Blood clots in the lungs detected on computed tomography scans conducted for other purposes, known as incidental pulmonary emboli (IPE) are an increasing complication affecting cancer patients.
While these clots are relatively common, knowledge about prognosis, optimal management, and recurrence risk is scarce.
To better understand the natural course of blood clots and possible treatment outcomes among cancer patients, researchers collected data on 926 cancer patients with IPE from 11 observational studies and ongoing registries.
The primary aim of the study was to compare risk of clot reoccurrence, major bleeding, and death among cancer patients with IPE who had received anticoagulant treatment versus those who had not.
Following a complete review of the data, investigators noted that the risk of developing a subsequent clot was nearly doubled in cancer patients with IPE who did not receive continued anticoagulant treatment (12%), compared to those that had received treatment either with low-molecular-weight heparins (LMWH; 6.2%) or vitamin K antagonists (VKAs; 6.4%).

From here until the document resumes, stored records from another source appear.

(** * gdd: the test-event aggregator, the executor's argument checks and the
      completion handler, embedded from the Go sources.

    - [gostrings]: the functions of Go's [strings] and [fmt] packages that
      [parser.Parse] calls, on byte strings.
    - [parser]: [TestEvent], [TestResult], [PackageResult] and [Parse]
      (package parser).
    - [runner]: [TestRunConfig] and [ExecuteTestsCmd] (package runner).
    - [tui]: [updateOnTestsComplete] (package tui).
    - [finder]: [FindTests] and [isValidTestFunc] (package finder), over
      the tree of files that [filepath.Walk] visits.
    - [report_model]: the counters of [ReportModel.SetContent].
    - [main_model]: [MainModel.Update] with [updateOnRunTests],
      [routeByState] and the [Update] of the two views; commands are data.
    - [ParseProofs]: the loop of [Parse] by cases, what holds of all its
      states, and two runs of [Parse] compared.
    - [gosort]: [sort.Slice] as Go's library has it, for slices of up to
      13 elements.
    - The properties C1 to C10 of the specification.
    - Further properties, X1 to X26, of the parser, the runner, the
      finder, the report and [Update].

    Go maps are [gmap]s; slices are lists; [*PackageResult] and [*TestResult]
    pointers are modelled by writing the updated record back under the key
    that the pointer was read from.  What the Go language and its libraries
    leave open (the order in which [range] visits a map, the order in which
    [sort.Slice] leaves equal elements, a float-to-integer conversion that
    overflows) is a parameter, the class [GoRuntime]. *)

From Stdlib Require Import Floats ZArith String Ascii List Bool Lia.
From Stdlib Require Import Sorting.Sorted Sorting.Permutation Structures.OrderedTypeEx.
From stdpp Require Import gmap strings list fin_maps pretty.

Major bleeding complications occurred more frequently in patients who received VKAs (13%) compared to those who received LMWH (3.9%).
Six-month mortality was higher in untreated patients (47%) than in patients treated with LMWH (37%) and VKAs (28%).
These findings suggest that anticoagulant therapy after IPE may reduce the risk of clot recurrence in cancer patients.
“While we previously had no evidentiary basis for anticoagulating cancer patients with incidental pulmonary embolism, this study provides a strong argument for always treating this population to prevent recurrence,” said lead study author Tom van der Hulle, MD, of Leiden University Medical Center in the Netherlands.
“Ideally, our findings should be confirmed in a randomised clinical trial. However, given our current and previous results, we believe that it would be ethically challenging and perhaps unfeasible to design a trial allocating patients with cancer-associated IPE to placebo.”